The global pandemic COVID-19 has completely uprooted our lives and changed the way we work. Not only has it disrupted the health sector, it has also encouraged unsafe working conditions and energy poverty. People are spending more time indoors and cooking has become an essential part of their livelihoods therefore there has been an increase in energy demand. Fine Reed is scaling the energy sector with three briquettes innovations including Faya energy, Energy academy and Wonky labs. These shall be sold through Jumia, Safeboda and MoTIV. The company also provides technical support and trains local artisans as it seeks to  grow and improve the energy sector. It makes non-carbonised briquettes that can be used by factories which saves us from environmental degradation. Fine reed has so far supplied to 370 homes under Watoto church and also Yo kuku, a chicken supplier that uses the briquettes to warm their breeders.

As restrictive measures such as lockdown and social distancing were being implemented to slow down the spread of CoronaVirus, construction companies and hardware shops were also shut down. Wena Hardware, an online store closed the gap between construction companies and hardware by providing all construction needs. The online store has a wallet that facilitates online payments, professionals can meet clients and access the global market using their global feature. The online store has 400 vendors to deliver services in Uganda and is hoping to expand to Tanzania soon.

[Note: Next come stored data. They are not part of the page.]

(** One step of a path. *)
Lemma find_entry_tree extent size names ts name :
  represents d bs extent size (Dir names ts) -> len name < 256 ->
  match find_child name names ts with
  | None => find_entry_in_dir fs extent size name = Ret None
  | Some t => exists e r, find_entry_in_dir fs extent size name = Ret (Some e) /\ rec_at d e r /\ rec_ok r /\
                rec_is_dir r = tree_is_dir t /\ represents d bs (rec_extent r) (rec_size r) t
  end.
Proof.
  intros Hrep Hname. inversion Hrep as [|? ? rs ? H0 Hlt [Hd _] Hdirs Hts Heq]; subst. unfold find_entry_in_dir.
  rewrite read_block_ok by done.
  rewrite (find_entry_loop_ok d name rs _ (extent * bs) 0 size); [|by eapply records_fit|done|by rewrite Z.add_0_r, Z.sub_0_r].
  rewrite Z.add_0_r. pose proof (find_rec_tree d bs rs ts name (extent * bs) Hdirs Hts) as H.
  pose proof (find_rec_at d name rs _ _ Hd) as Hat.
  destruct (find_rec rs (extent * bs) name) as [[e r]|]; [|by rewrite H].
  destruct H as (t & -> & Hdir & Hrep'). exists e, r. destruct Hat. split_and!; done.
Qed.

(** ** Paths *)

Definition name_ok (s : list Z) : Prop := s <> [] /\ Forall (fun c => c <> ISO_SLASH) s.

Fixpoint join (path : list (list Z)) : list Z :=
  match path with
  | [] => []
  | [s] => s
  | s :: path' => s ++ ISO_SLASH :: join path'
  end.

Lemma component_join s path :
  name_ok s -> Forall name_ok path ->
  iso_component (join (s :: path)) = (s, match path with [] => [] | _ => ISO_SLASH :: join path end).
Proof.
  intros [_ Hs] Hp.
  assert (forall rest, rest = [] \/ (exists r, rest = ISO_SLASH :: r) -> iso_component (s ++ rest) = (s, rest)) as H.
  { intros rest Hrest. induction Hs as [|c s Hc Hs IH]; cbn [app iso_component].
    - destruct Hrest as [->|[r ->]]; done.
    - rewrite (proj2 (Z.eqb_neq c ISO_SLASH)) by done. by rewrite IH. }
  destruct path as [|s' path]; cbn [join].
  - rewrite <- (app_nil_r s) at 1. apply H. by left.
  - apply H. right. eauto.
Qed.

Lemma skip_root_join path : Forall name_ok path ->
  skip_root (match path with [] => [] | _ => ISO_SLASH :: join path end) = join path.
Proof. by destruct path. Qed.

Lemma join_nonempty s path : name_ok s -> exists c p, join (s :: path) = c :: p /\ c <> ISO_SLASH.
Proof.
  intros [Hne Hs]. destruct s as [|c s]; [done|]. apply Forall_cons in Hs as [Hc _].
  destruct path; cbn [join app]; eauto.
Qed.

Lemma join_len s path : len s <= len (join (s :: path)) /\ (path <> [] -> len (join path) < len (join (s :: path))).
Proof. destruct path as [|s' path]; cbn [join]; [done|]. unfold len. rewrite length_app. simpl length. split; lia. Qed.

Lemma walk_ok path : forall n extent size t,
  Forall name_ok path -> len (join path) < 256 -> (length path < n)%nat ->
  represents d bs extent size t ->
  match tree_lookup path t with
  | Found t' => exists extent' size', iso_walk n fs extent size (join path) = Ret (Ok (extent', size')) /\
                  represents d bs extent' size' t'
  | Missing => iso_walk n fs extent size (join path) = Ret (Err (- ENOENT))
  | ThroughFile => True
  end.
Proof.
  induction path as [|s path IH]; intros n extent size t Hp Hlen Hn Hrep; (destruct n as [|n]; [simpl in Hn; lia|]).
  { cbn. eauto. }
  apply Forall_cons in Hp as [Hs Hp]. cbn [tree_lookup]. destruct t as [|names ts]; [done|].
  pose proof (join_len s path) as [Hl1 Hl2].
  destruct (join_nonempty s path Hs) as (c & p & Ej & _).
  assert (iso_walk (S n) fs extent size (join (s :: path)) =
    (let '(component, rest) := iso_component (join (s :: path)) in
     if 256 <=? len component then Ret (Err (- ENAMETOOLONG)) else
     entry ← find_entry_in_dir fs extent size component;
     match entry with
     | None => Ret (Err (- ENOENT))
     | Some e => extent ← e_extent d e; size ← e_size d e; iso_walk n fs extent size (skip_root rest)
     end)) as -> by (rewrite Ej; done).
  rewrite component_join by done. rewrite (proj2 (Z.leb_gt 256 (len s))) by lia.
  pose proof (find_entry_tree extent size names ts s Hrep ltac:(lia)) as H.
  destruct (find_child s names ts) as [t'|]; [|by rewrite H].
  destruct H as (e & r & -> & Hat & Hr & _ & Hrep'). cbn [mbind outcome_bind].
  destruct (rec_fields d e r Hat Hr) as (_ & _ & -> & -> & _). cbn [mbind outcome_bind].
  rewrite skip_root_join by done. apply IH; [done| |simpl in Hn; lia|done].
  destruct path; [done|]. specialize (Hl2 ltac:(done)). lia.
Qed.

(** ** Reading *)

Lemma read_loop_ok n : forall block offset to_read position out A,
  0 <= to_read < Z.of_nat n -> 0 <= position -> position + to_read < 2 ^ 32 ->
  0 <= A -> A + to_read <= len d -> 0 <= offset < bs ->
  (0 < to_read -> 0 <= block /\ A = block * bs + offset) ->
  iso_read_loop n fs block offset to_read position out = Ret (out ++ slice d A to_read, position + to_read).
Proof.
  induction n as [|n IH]; intros block offset to_read position out A Hn Hp Hp' HA Hfit Hoff Hblock; [lia|].
  cbn [iso_read_loop]. destruct (Z.ltb_spec 0 to_read) as [Hpos|Hz].
  2:{ replace to_read with 0 by lia. unfold slice. simpl. by rewrite app_nil_r, Z.add_0_r. }
  destruct (Hblock Hpos) as [Hb ->]. rewrite read_block_ok by nia.
  rewrite (u64_id (bs - offset)) by lia.
  set (chunk := if to_read <? bs - offset then to_read else bs - offset).
  assert (0 < chunk <= to_read /\ chunk <= bs - offset /\ (to_read - chunk > 0 -> chunk = bs - offset)) as (Hc & Hc2 & Hc3)
    by (unfold chunk; destruct (Z.ltb_spec to_read (bs - offset)); lia).
  rewrite mem_read_slice by lia. cbn [mbind outcome_bind]. rewrite (u32_id (position + chunk)) by lia.
  rewrite (IH _ _ _ _ _ (block * bs + offset + chunk)); [|lia..|].
  - rewrite <- app_assoc, <- slice_app_add by lia. f_equal. f_equal; [do 2 f_equal; lia|lia].
  - intros Hrest. rewrite (Hc3 ltac:(lia)). rewrite u32_id by nia. split; [lia|nia].
Qed.

Lemma iso9660_read_ok extent size contents pos flags count :
  represents d bs extent size (File contents) -> 0 <= pos -> 0 <= count ->
  let n := Z.max 0 (Z.min count (size - pos)) in
  iso9660_read fs (Some (mkisofile extent size pos flags)) count =
    Ret (n, slice contents pos n, Some (mkisofile extent size (pos + n) flags)).
Proof.
  intros Hrep Hpos Hcount n. inversion Hrep as [? ? ? H0 Hs Hfit _ ->|]; subst. unfold iso9660_read.
  cbn [if_size if_position if_extent set_if_position if_flags].
  destruct (Z.leb_spec size pos) as [Hge|Hlt].
  { replace n with 0 by (unfold n; lia). by rewrite Z.add_0_r. }
  assert ((if count <? size - pos then count else size - pos) = n) as ->
    by (unfold n; destruct (Z.ltb_spec count (size - pos)); lia).
  assert (0 <= n <= size - pos) as Hn by (unfold n; lia). clearbody n.
  unfold udiv, umod. rewrite (proj2 (Z.eqb_neq bs 0)) by lia. cbn [mbind outcome_bind].
  pose proof (Z.div_mod pos bs ltac:(lia)) as E. pose proof (Z.mod_pos_bound pos bs ltac:(lia)) as Hm.
  assert (0 <= pos / bs) by (apply Z.div_pos; lia).
  change (2 ^ 32) with 4294967296 in *.
  rewrite (u32_id (extent + pos / bs)) by nia.
  rewrite read_block_ok by nia. cbn [mbind outcome_bind].
  assert ((extent + pos / bs) * bs + pos mod bs = extent * bs + pos) as EA by lia.
  assert (slice (slice d (extent * bs) size) pos n = slice d (extent * bs + pos) n) as -> by (apply slice_slice; nia).
  destruct (Z.leb_spec (pos mod bs + n) bs).
  - rewrite EA, mem_read_slice by nia. cbn [mbind outcome_bind]. by rewrite u32_id by lia.
  - rewrite (read_loop_ok _ _ _ _ _ _ (extent * bs + pos)); [|try nia..].
    + cbn [mbind outcome_bind app]. rewrite len_slice by nia. done.
Qed.

(** ** Status and listing *)

Definition tree_stat (size : Z) (t : tree) : vfs_stat_t :=
  mkstat (if tree_is_dir t then Z.lor VFS_S_IFDIR 365 else Z.lor VFS_S_IFREG 292) size bs 0.

Lemma stat_walk_ok path : forall n extent size t,
  path <> [] -> Forall name_ok path -> len (join path) < 256 -> (length path < n)%nat ->
  represents d bs extent size t ->
  match tree_lookup path t with
  | Found t' => exists extent' size', stat_walk n fs extent size (join path) = Ret (Ok (tree_stat size' t')) /\
                  represents d bs extent' size' t'
  | Missing => stat_walk n fs extent size (join path) = Ret (Err (- ENOENT))
  | ThroughFile => True
  end.
Proof.
  induction path as [|s path IH]; intros n extent size t Hne Hp Hlen Hn Hrep; [done|].
  destruct n as [|n]; [simpl in Hn; lia|].
  apply Forall_cons in Hp as [Hs Hp]. cbn [tree_lookup]. destruct t as [|names ts]; [done|].
  pose proof (join_len s path) as [Hl1 Hl2].
  destruct (join_nonempty s path Hs) as (c & p & Ej & _).
  cbn [stat_walk]. rewrite Ej. cbn beta iota. rewrite <- Ej.
  rewrite component_join by done. rewrite (proj2 (Z.leb_gt 256 (len s))) by lia.
  pose proof (find_entry_tree extent size names ts s Hrep ltac:(lia)) as H.
  destruct (find_child s names ts) as [t'|]; [|by rewrite H].
  destruct H as (e & r & -> & Hat & Hr & Hdir & Hrep'). cbn [mbind outcome_bind].
  destruct (rec_fields d e r Hat Hr) as (_ & _ & -> & -> & ->). cbn [mbind outcome_bind].
  destruct path as [|s' path].
  - cbn [tree_lookup]. exists (rec_extent r), (rec_size r). split; [|done]. unfold tree_stat. rewrite <- Hdir.
    unfold rec_is_dir. by destruct (Z.land (rbyte r 25) ISO_FLAG_DIRECTORY =? 0).
  - cbn [skip_root]. rewrite Z.eqb_refl. apply IH; [done|done| |simpl in Hn |- *; lia|done].
    specialize (Hl2 ltac:(done)). lia.
Qed.

Lemma listing_ok extent size names ts max :
  represents d bs extent size (Dir names ts) -> 0 <= max ->
  exists base, iso_read_block fs extent = Some base /\
  list_loop (S (length d)) d base 0 size max [] =
    Ret (take (Z.to_nat max) (zip_with (fun n t => mkdirent n (type_code (if tree_is_dir t then VFS_TYPE_DIR else VFS_TYPE_FILE))) names ts)).
Proof.
  intros Hrep Hmax. inversion Hrep as [|? ? rs ? H0 Hlt [Hd _] Hdirs _ Heq]; subst.
  exists (extent * bs). split; [by apply read_block_ok|].
  rewrite (list_loop_ok d max rs); [|by eapply records_fit|by rewrite Z.add_0_r, Z.sub_0_r|done].
  cbn [app]. do 2 f_equal. clear -Hdirs. revert Hdirs. generalize (visible rs).
  intros l H. induction H as [|r t l ts Ht _ IH]; [done|]. cbn [map zip_with]. rewrite IH. f_equal.
  unfold rec_dirent. by rewrite Ht.
Qed.
End Volume.

(** * The ISO 9660 driver: theorems

    [iso_refines_tree]: an image is a tree, from the scan for the volume
    descriptor to the bytes of a file.  The other theorems are about images and
    paths outside of that: directories with padding, paths through files, a
    block size of zero. *)

#[local] Open Scope io_scope.

(** ** The volume descriptor *)

Definition pvd_at (d : list Z) (off : Z) : bool := bool_decide (slice d off 6 = 1 :: CD001).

River Poultry is looking forward to upscaling poultry farming in Gulu and Lira by leveraging technology and innovation. The company has partnered with a number of poultry farmers to increase supply of local chicken, provide high quality and affordable chicken and more so help with access to market. The company provides a veterinary doctor that often checks on the poultry products every after seven days as a way of assessing the product quality and health.

Lastly, Brisk Beverages is manufacturing fruit juice also known as Omunansi. The company is creating employment opportunities by using agents to sell and market its product. The company has a great relationship with a few support farmer groups in Luwero, Masaka and Mbarara, that supply pineapples as their raw materials and in exchange, the farmers are able to get fertilisers for their farms. Brisk beverages relies on all those regions because pineapples are seasonal hence each region has its own season.

All the 9 teams saw and seized an opportunity to implement change during a volatile time. The teams were vetted by Suzan Nangwale, Kenneth Legesi and Eunice Allo.